WHAT YOU HAVE TO DO: Each line of the data below from the one holding "match xs with" to the one holding "A) (i : nat)", inclusive, is to be reproduced exactly; no other line belongs in the answer.
(DATA UNDER STUDY begins)
(** * Habit tracker (app.py): a shallow embedding and its verified properties

    The program is a Flask application over two SQLite tables, [habit] and
    [checking].  The embedding below follows app.py function by function:

    - a [date] is its proleptic Gregorian ordinal ([date.toordinal()]), a
      positive number: [date.min], 0001-01-01, has ordinal 1, and subtracting
      a [timedelta] that would go below it raises [OverflowError]; the program
      never moves a date forward, so [date.max] plays no part;
    - exceptions are the constructors of [exn], fallible code lives in the
      [result] monad;
    - a table is the list of its rows in rowid order; the constraints the
      models declare (primary keys, the unique habit name, the unique
      (habit_id, date) pair) are checked where the engine checks them, at
      commit, and raise [IntegrityError].  SQLite does not enforce foreign
      keys unless asked to, and app.py never asks;
    - a handler is a function from the request, the clock and the database to
      the database after the request, the flashed messages and the response.

    An integer reaches SQLite as a signed 64-bit number: sqlite3 raises
    [OverflowError] when it has to bind a Python [int] that does not fit, and
    no handler catches it.  The ids a table holds fit, and so does every id
    that [get_weekly_data_for_habit] is called with (line 222, after the habit
    was found).  Other failures of the engine (I/O errors) are outside the
    model. *)

From Equations Require Import Equations.
From stdpp Require Import base option list gmap sets strings.

(** ** Exceptions and the result monad *)

Inductive exn := OverflowError | IndexError | IntegrityError.

Inductive result (A : Type) : Type :=
  | Ok (a : A)
  | Raise (e : exn).
Arguments Ok {A} a.
Arguments Raise {A} e.

#[global] Instance result_ret : MRet result := λ A, Ok.
#[global] Instance result_bind : MBind result := λ A B f m,
  match m with Ok a => f a | Raise e => Raise e end.
#[global] Instance result_fmap : FMap result := λ A B f m,
  match m with Ok a => Ok (f a) | Raise e => Raise e end.

(** [[f(x) for x in xs]] where [f] may raise: the first exception wins. *)
Fixpoint comprehension {A B} (f : A → result B) (xs : list A) : result (list B) :=
  match xs with
  | [] => Ok []
  | x :: xs' => y ← f x; ys ← comprehension f xs'; Ok (y :: ys)
  end.

(** [xs[i]]: [IndexError] out of range. *)
Definition index {A} (xs : list A) (i : nat) : result A :=
  match xs !! i with Some x => Ok x | None => Raise IndexError end.

Definition inspect {A} (a : A) : {b | a = b} := exist _ a eq_refl.

(** ** Dates *)

Abbreviation date := positive.

Definition date_min : date := 1%positive.

(** [d - timedelta(days=days)] for a day count that is not negative (the
    program subtracts only [1] and the indices of a [range]). *)
Definition date_sub (d : date) (days : nat) : result date :=
  match (Z.pos d - Z.of_nat days)%Z with
  | Z.pos o => Ok o
  | _ => Raise OverflowError
  end.

(** [d.weekday()]: Monday is 0. *)
Definition weekday (d : date) : Z := ((Z.pos d + 6) mod 7)%Z.

(** [d.strftime('%a')] in the C locale. *)
Definition strftime_a (d : date) : string :=
  match weekday d with
  | 0 => "Mon" | 1 => "Tue" | 2 => "Wed" | 3 => "Thu"
  | 4 => "Fri" | 5 => "Sat" | _ => "Sun"
  end%Z.
(** * Ransomware-Web-Scraping: a shallow embedding of the discovery pipeline

    The development follows the Python sources

      - [src/storage.py]  ([URLStorage], [MultiSourceStorage]),
      - [src/scraper.py]  ([URLScraper]),
      - [src/main.py]     ([identify_new_urls_per_source], [main]),

    and proves the properties the specification states about them.

    Modelling conventions.

      - A Python [str] is the [string] of its UTF-8 encoding. What Python
        does character by character ([\d] and [int], which take the decimal
        digits of every script, and slices) is done on the characters of
        that encoding.
      - A [dict] whose iteration order matters (results per source) is an
        association list in insertion order; a [dict] used as a finite map
        (the persisted [urls] object) is a [gmap]; a [set] is a [gset].
      - Effects are threaded through a state-and-exception monad [M] over a
        [World]: the storage files, the wall clock, the HTTP peer, the random
        generator and the trace of observable events (requests and sleeps).
        Pure code that may raise returns an [Outcome].
      - The file system is taken as the program leaves it: a storage file
        holds a document of the persisted format (the only documents the
        program writes) or cannot be read; the directories of the storage
        can be created and a storage file can be written. A file of
        another JSON shape, a path that cannot be created and a failing
        write lie outside the model, and no statement below is about them.
      - What lies outside the repository is part of the environment [Env]:
        the answers of the peer (with the retries of the session's adapter
        inside one [session.get]), the documents [BeautifulSoup] finds,
        [urljoin], [urlparse] and the enumeration order of a [set].
        [re], [int] and [datetime.strptime] are those of CPython 3.11
        (Unicode 14.0), [re] and [strptime] for the patterns and the formats
        of the program.
      - Logging is not modelled. *)

From Stdlib Require Import ZArith Ascii String List Lia Bool.
From Stdlib Require Import DecimalString SpecFloat.
From stdpp Require Import base option gmap strings list fin_maps.

Open Scope string_scope.

#[local] Set Warnings "-clear-no-such-hyp".
#[local] Set Warnings "-register-all".

(** ** The world and the monad *)

(** One entry of the persisted [urls] object. *)
Record SeenRecord := mkSeen { first_seen : string; source : string }.

(** The document of one storage file:
    [{"urls": {...}, "last_updated": ...}]. *)
Record StoreData := mkData {
  urls : gmap string SeenRecord;
  last_updated : option string
}.

(** The content of a storage file: a document of the persisted format, or
    something [json.load] rejects. An unreadable file behaves like
    [Corrupt]. JSON of another shape is outside the model. *)
Inductive File :=
| Json (d : StoreData)
| Corrupt.

(** The exceptions the modelled code distinguishes. [HTTPError], [Timeout]
    and [RequestException] are those of [requests.exceptions] (the last one
    stands for the members of that hierarchy other than the first two);
    [OtherException] is any exception outside the classes named here. *)
Inductive Exn :=
| ValueError
| IndexError
| HTTPError (status_code : Z)
| Timeout
| RequestException
| OtherException.

Inductive Outcome (A : Type) :=
| Returned (a : A)
| Raised (e : Exn).
Arguments Returned {A} a.
Arguments Raised {A} e.

Inductive Event :=
| EvRequest (url : string) (user_agent : string)
| EvSleep (seconds : Z).

(** The environment a run executes in; it is read, never written. *)
Record Env := mkEnv {
  (** [datetime.now().isoformat()] at the n-th reading of the clock *)
  env_now : nat -> string;
  (** what the n-th [session.get(url, headers={'User-Agent': ua})] followed
      by [raise_for_status()] gives: [response.text], or the exception *)
  env_http : nat -> string -> string -> Outcome string;
  (** the index [random.choice] draws at its n-th call *)
  env_choice : nat -> nat;
  (** [BeautifulSoup(xml_content, 'lxml-xml').find_all('url')]: for every
      [<url>] tag the stripped text of its [<loc>] and of its [<lastmod>],
      when it has them; or the exception of the parser *)
  env_sitemap : string -> Outcome (list (option string * option string));
  (** [BeautifulSoup(html_content, 'html.parser').find_all('a', href=True)]:
      the [href] of every link; or the exception of the parser *)
  env_hrefs : string -> Outcome (list string);
  (** [urljoin(base_url, href)] *)
  env_urljoin : string -> string -> Outcome string;
  (** [urlparse(url).netloc] *)
  env_netloc : string -> Outcome string;
  (** [list(set(urls))]: the order in which a set is enumerated *)
  env_list_set : list string -> list string
}.

Record World := mkWorld {
  env : Env;
  files : gmap string File;
  clock_reads : nat;
  requests : nat;
  draws : nat;
  trace : list Event
}.

Definition M (A : Type) : Type := World -> Outcome A * World.

Definition ret {A} (a : A) : M A := fun w => (Returned a, w).

Definition bind {A B} (c : M A) (k : A -> M B) : M B :=
  fun w =>
    match c w with
    | (Returned a, w') => k a w'
    | (Raised e, w') => (Raised e, w')
    end.

Definition raise {A} (e : Exn) : M A := fun w => (Raised e, w).

(** [try: c  except Exception: h] *)
Definition try_except {A} (c : M A) (h : Exn -> M A) : M A :=
  fun w =>
    match c w with
    | (Returned a, w') => (Returned a, w')
    | (Raised e, w') => h e w'
    end.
(DATA UNDER STUDY ends)
EXERCISE SOLUTION:
  match xs with
  | [] => Ok []
  | x :: xs' => y ← f x; ys ← comprehension f xs'; Ok (y :: ys)
  end.

(** [xs[i]]: [IndexError] out of range. *)
Definition index {A} (xs : list A) (i : nat) : result A :=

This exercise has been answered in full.